A systematic search of the literature as well as a hand search were conducted with the following key terms: ”irritable bowel syndrome”, “conservative”, “manual”, “manipulation”, “manual manipulation”, “osteopathic manipulation”, “manual therapy”, “movement therapies”, “physical therapies”, “massage”, “exercise”, “kinesiology”, “reflexology”, “thermotherapy” and “yoga” (alone and in combination). The databases included: CINAHL Plus, Google Scholar, MEDLINE, Metalib, Pubmed, Science Direct, Springerlink and Summons. Once screened for inclusion and exclusion criteria, a final
18 articles earned inclusion status. The criteria included: Citation Inclusion- to be available in electronic format for purposes of accessing the citation; the title to include one or more of the following term(s): irritable bowel syndrome, conservative, manual, manipulation, manual manipulation, osteopathic manipulation, manual therapy, movement therapies, physical therapies, massage, exercise, kinesiology, reflexology, thermotherapy and yoga (alone and in combination). Full abstract / publication inclusion criteria -studies published in, or translated to, English; randomised controlled clinical trials, clinical trials, case reports or series and observational studies were included in the study; studies pertaining to the non-invasive manual therapy of IBS (as per the key terms above); studies pertaining to medicinal and non-surgical interventions. Exclusion criteria - non-English studies; studies inaccessible in full article format;

studies defined as a systematic review, review of literature or expert opinions. The articles were then individually rated by seven independent reviewers. Ratings were achieved via the application of published and validated scales. These include the Newcastle-Ottawa, PEDRO as well as Liddle rating scales, each specifically formulated to systematically evaluate the methodological rigour of articles as per their particular study type.

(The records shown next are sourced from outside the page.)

(* ===== verification/Safety.v ===== *)
(** * Safety: handlers that do not panic

    [safe I m Q]: started in a component state satisfying [I], the handler
    does not panic, leaves a state satisfying [I] whether it returns or fails,
    and returns a value satisfying [Q].  [spec P m Q F B] tells the three ways
    to end apart. *)
From S2P Require Import Prelude.

Definition safe {C E X A} (I : C -> Prop) (m : go C E X A) (Q : A -> Prop) : Prop :=
  forall s, I (st s) ->
    match m s with
    | (Ok a, s') => I (st s') /\ Q a
    | (Fail _, s') => I (st s')
    | (Panic, _) => False
    end.
Abbreviation any := (fun _ => True).

Section Safe.
Context {C E X : Type}.
Implicit Types (I J : C -> Prop).

Lemma safe_bind {A B} I (m : go C E X A) (k : A -> go C E X B) Q R :
  safe I m Q -> (forall a, Q a -> safe I (k a) R) -> safe I (m ≫= k) R.
Proof.
  intros Hm Hk s Hs. specialize (Hm s Hs). unfold mbind, go_bind.
  destruct (m s) as [[a|e|] s']; [|done..]. destruct Hm as [Hs' Ha]. exact (Hk a Ha s' Hs').
Qed.
Lemma safe_post {A} I (m : go C E X A) (Q R : A -> Prop) :
  safe I m Q -> (forall a, Q a -> R a) -> safe I m R.
Proof.
  intros Hm HQ s Hs. specialize (Hm s Hs). destruct (m s) as [[a|e|] s']; [|done..].
  split; [apply Hm|apply HQ, Hm].
Qed.
Lemma safe_any {A} I (m : go C E X A) Q : safe I m Q -> safe I m any.
Proof. intros Hm. by eapply safe_post. Qed.
(** A stronger assertion may be assumed, when the state is known to satisfy it. *)
Lemma safe_strengthen {A} I (m : go C E X A) Q :
  (forall s : sys C E, I (st s) -> exists J', J' (st s) /\ (forall c, J' c -> I c) /\ safe J' m Q) -> safe I m Q.
Proof.
  intros Hm s Hs. destruct (Hm s Hs) as (J' & HJ & Himp & Hsafe). specialize (Hsafe s HJ).
  destruct (m s) as [[a|e|] s']; [|by apply Himp|done]. split; [apply Himp, Hsafe|apply Hsafe].
Qed.
Lemma safe_ret {A} I (a : A) (Q : A -> Prop) : Q a -> safe I (mret a : go C E X A) Q.
Proof. intros Ha s Hs. by split. Qed.
Lemma safe_fail {A} I e Q : safe I (fail e : go C E X A) Q.
Proof. by intros s Hs. Qed.
Lemma safe_gets {A} I (f : C -> A) (Q : A -> Prop) : (forall c, I c -> Q (f c)) -> safe I (gets f : go C E X A) Q.
Proof. intros Hf s Hs. split; [done|by apply Hf]. Qed.
Lemma safe_gets_any {A} I (f : C -> A) : safe I (gets f : go C E X A) any.
Proof. by apply safe_gets. Qed.
Lemma safe_modify I (f : C -> C) : (forall c, I c -> I (f c)) -> safe I (modify f : go C E X unit) any.
Proof. intros Hf s Hs. split; [by apply Hf|done]. Qed.
Lemma safe_deref {A} I (o : option A) : is_Some o -> safe I (deref o : go C E X A) (fun a => o = Some a).
Proof. intros [a ->] s Hs. by split. Qed.
Lemma safe_not_nil {A} I e (o : option A) : safe I (not_nil e o : go C E X A) (fun a => o = Some a).
Proof. destruct o; [by apply safe_ret|by apply safe_fail]. Qed.
Lemma safe_guard I b e : safe I (guard_err b e : go C E X unit) (fun _ => b = false).
Proof. destruct b; [apply safe_fail|by apply safe_ret]. Qed.
Lemma safe_ext I e : safe I (ext e : go C E X unit) any.
Proof. intros s Hs. unfold ext. by destruct (faults s) as [|[] ?]. Qed.
Lemma safe_publish I x e : safe I (publish x e : go C E X unit) any.
Proof. intros s Hs. unfold publish, ext. by destruct (faults s) as [|[] ?]. Qed.
Lemma safe_log_err I (m : go C E X unit) : safe I m any -> safe I (log_err m) any.
Proof. intros Hm s Hs. specialize (Hm s Hs). unfold log_err. by destruct (m s) as [[?|?|] ?]. Qed.
Lemma safe_wrap_err {A} I f (m : go C E X A) Q : safe I m Q -> safe I (wrap_err f m) Q.
Proof. intros Hm s Hs. specialize (Hm s Hs). unfold wrap_err. by destruct (m s) as [[?|?|] ?]. Qed.
Lemma safe_try_err {A} I (m : go C E X A) Q : safe I m Q -> safe I (try_err m) any.
Proof. intros Hm s Hs. specialize (Hm s Hs). unfold try_err. destruct (m s) as [[?|?|] ?]; [by split; [apply Hm|]|done..]. Qed.
Lemma safe_if {A} I (b : bool) (m n : go C E X A) Q :
  (b = true -> safe I m Q) -> (b = false -> safe I n Q) -> safe I (if b then m else n) Q.
Proof. destruct b; auto. Qed.
End Safe.

Create HintDb safe.
#[export] Hint Resolve safe_fail safe_gets_any safe_ext safe_publish safe_any : safe.
#[export] Hint Extern 1 (safe _ (mret _) _) => (apply safe_ret; done) : safe.

(** Walk through the control structure; what is left are the operations that
    need an argument. *)
Ltac safe_step :=
  match goal with
  | |- safe _ (mret _) _ => apply safe_ret; try done
  | |- safe _ (fail _) _ => apply safe_fail
  | |- safe _ (ext _ ≫= _) _ => apply (safe_bind _ _ _ any); [apply safe_ext|intros ? _]
  | |- safe _ (publish _ _ ≫= _) _ => apply (safe_bind _ _ _ any); [apply safe_publish|intros ? _]
  | |- safe _ (ext _) _ => apply safe_ext
  | |- safe _ (publish _ _) _ => apply safe_publish
  | |- safe _ (gets _ ≫= _) _ => apply (safe_bind _ _ _ any); [apply safe_gets_any|intros ? _]
  | |- safe _ (gets _) any => apply safe_gets_any
  | |- safe _ (guard_err ?b _ ≫= _) _ => apply (safe_bind _ _ _ (fun _ => b = false)); [apply safe_guard|intros ? ?]
  | |- safe _ (not_nil _ ?o ≫= _) _ => apply (safe_bind _ _ _ (fun a => o = Some a)); [apply safe_not_nil|intros ? ?]
  | |- safe _ (wrap_err _ _) _ => apply safe_wrap_err
  | |- safe _ (log_err _) _ => apply safe_log_err
  | |- safe _ (if _ then _ else _) _ => apply safe_if; intros ?
  end.
Ltac safe_tac := repeat safe_step.
(** [m ;; k], when [m] returns nothing of interest. *)
Ltac safe_seq := apply (safe_bind _ _ _ any); [|intros ? _].

(** ** Values, errors and panics apart *)

(** [spec P m Q F B]: from a state with [P], [m] returns a value with [Q],
    fails with [F] or panics with [B]. *)
Definition spec {C E X A} (P : C -> Prop) (m : go C E X A) (Q : A -> C -> Prop) (F : X -> C -> Prop) (B : C -> Prop) : Prop :=
  forall s, P (st s) ->
    match m s with
    | (Ok a, s') => Q a (st s')
    | (Fail e, s') => F e (st s')
    | (Panic, s') => B (st s')
    end.

Section Spec.
Context {C E X : Type}.
Implicit Types (P : C -> Prop) (F : X -> C -> Prop) (B : C -> Prop).
Lemma spec_bind {A A'} P Q R F B (m : go C E X A) (k : A -> go C E X A') :
  spec P m Q F B -> (forall a, spec (Q a) (k a) R F B) -> spec P (m ≫= k) R F B.
Proof.
  intros Hm Hk s Hs. specialize (Hm s Hs). unfold mbind, go_bind. destruct (m s) as [[a|e|] s']; [by apply Hk|done..].
Qed.
Lemma spec_conseq {A} P P' (Q Q' : A -> C -> Prop) F F' B B' (m : go C E X A) :
  spec P' m Q' F' B' -> (forall c, P c -> P' c) -> (forall a c, Q' a c -> Q a c) ->
  (forall e c, F' e c -> F e c) -> (forall c, B' c -> B c) -> spec P m Q F B.
Proof.
  intros Hm HP HQ HF HB s Hs. specialize (Hm s (HP _ Hs)). destruct (m s) as [[a|e|] s']; auto.
Qed.
Lemma spec_pre {A} P P' (Q : A -> C -> Prop) F B (m : go C E X A) :
  spec P' m Q F B -> (forall c, P c -> P' c) -> spec P m Q F B.
Proof. intros Hm HP. by eapply spec_conseq. Qed.
Lemma spec_pure {A} (phi : Prop) P (Q : A -> C -> Prop) F B (m : go C E X A) :
  (phi -> spec P m Q F B) -> spec (fun c => phi /\ P c) m Q F B.
Proof. intros Hm s [Hphi Hs]. by apply Hm. Qed.
Lemma spec_exists {A T} (P : T -> C -> Prop) (Q : A -> C -> Prop) F B (m : go C E X A) :
  (forall t, spec (P t) m Q F B) -> spec (fun c => exists t, P t c) m Q F B.
Proof. intros Hm s [t Hs]. by apply (Hm t). Qed.
Lemma spec_ret {A} P (Q : A -> C -> Prop) F B (a : A) : (forall c, P c -> Q a c) -> spec P (mret a : go C E X A) Q F B.
Proof. intros HQ s Hs. by apply HQ. Qed.
Lemma spec_fail {A} P (Q : A -> C -> Prop) F B e : (forall c, P c -> F e c) -> spec P (fail e : go C E X A) Q F B.
Proof. intros HF s Hs. by apply HF. Qed.
Lemma spec_gets {A} P F B (f : C -> A) : spec P (gets f : go C E X A) (fun a c => a = f c /\ P c) F B.
Proof. by intros s Hs. Qed.
Lemma spec_gets_post {A} P (Q : A -> C -> Prop) F B (f : C -> A) : (forall c, P c -> Q (f c) c) -> spec P (gets f : go C E X A) Q F B.
Proof. intros HQ s Hs. by apply HQ. Qed.
Lemma spec_modify P (Q : unit -> C -> Prop) F B f : (forall c, P c -> Q tt (f c)) -> spec P (modify f : go C E X unit) Q F B.
Proof. intros HQ s Hs. by apply HQ. Qed.
Lemma spec_ext P F B e : (forall c, P c -> F e c) -> spec P (ext e : go C E X unit) (fun _ => P) F B.
Proof. intros HF s Hs. unfold ext. destruct (faults s) as [|[] fs]; auto. Qed.
Lemma spec_publish P F B e ev : (forall c, P c -> F e c) -> spec P (publish e ev : go C E X unit) (fun _ => P) F B.
Proof. intros HF s Hs. unfold publish, ext. destruct (faults s) as [|[] fs]; simpl; auto. Qed.
Lemma spec_guard P F B b e : (forall c, P c -> F e c) -> spec P (guard_err b e : go C E X unit) (fun _ c => b = false /\ P c) F B.
Proof. intros HF s Hs. destruct b; [by apply HF|done]. Qed.
Lemma spec_not_nil {A} P F B e (o : option A) :
  (forall c, P c -> F e c) -> spec P (not_nil e o : go C E X A) (fun a c => o = Some a /\ P c) F B.
Proof. intros HF s Hs. destruct o; [done|by apply HF]. Qed.
Lemma spec_deref {A} P F B (o : option A) :
  (forall c, P c -> o = None -> B c) -> spec P (deref o : go C E X A) (fun a c => o = Some a /\ P c) F B.
Proof. intros HB s Hs. destruct o; [done|by apply HB]. Qed.
Lemma spec_try {A} P (Q : option A -> C -> Prop) F B (m : go C E X A) :
  spec P m (fun a => Q (Some a)) (fun _ => Q None) B -> spec P (try_err m) Q F B.
Proof. intros Hm s Hs. specialize (Hm s Hs). unfold try_err. by destruct (m s) as [[a|e|] s']. Qed.
Lemma spec_keeps {A} (I : C -> Prop) F B (m : go C E X A) :
  keeps I m -> (forall e c, I c -> F e c) -> (forall c, I c -> B c) -> spec I m (fun _ => I) F B.
Proof. intros Hm HF HB s Hs. specialize (Hm s Hs). destruct (m s) as [[a|e|] s']; auto. Qed.
(** On a part of the state. *)
Lemma spec_zoom {D A} P (Q : A -> C -> Prop) F B (get : C -> D) put (m : go D E X A) :
  (forall c, P c -> spec (fun d => d = get c) m (fun a d => Q a (put d c)) (fun e d => F e (put d c)) (fun d => B (put d c))) ->
  spec P (zoom get put m) Q F B.
Proof.
  intros Hm s Hs. specialize (Hm (st s) Hs (Sys (get (st s)) (faults s) (events s)) eq_refl). unfold zoom.
  by destruct (m _) as [[a|e|] s'].
Qed.
End Spec.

Data Collection and Analysis:
The data obtained from the independent reviewers was then analysed and used to rank the articles, first individually according to the results achieved via aforementioned rating scales, and then collectively per intervention to determine the level of evidence in support of the non-invasive manual therapy interventions for irritable bowel syndrome.

A total of 1542 potential citations were initially identified, with 15 articles enduring the screening process. A secondary hand-search added three additional articles, rendering a total of 18 articles for review. On analysis of the results, it was found that osteopathic care, yoga therapy and traditional Chinese spinal orthopedic manipulation interventions had the strongest and most consistent outcome for positive benefit for IBS patients. Chiropractic care and massage therapy presented with limited evidence, while no evidence was produced in support of reflexology in the treatment of patients with IBS.

It is evident that future research is required in all of the above fields in order to expand on the limited available evidence while addressing the limitations of previous studies, as highlighted in this systematic review. This would strengthen the literature and allow for improved clinical decision making based on available evidence that is of high quality and practical value.
Submitted in partial compliance with the requirements for the Master’s Degree in Technology: Chiropractic, Durban University of Technology, Durban, South Africa, 2019.
Appears in Collections:Theses and dissertations (Health Sciences)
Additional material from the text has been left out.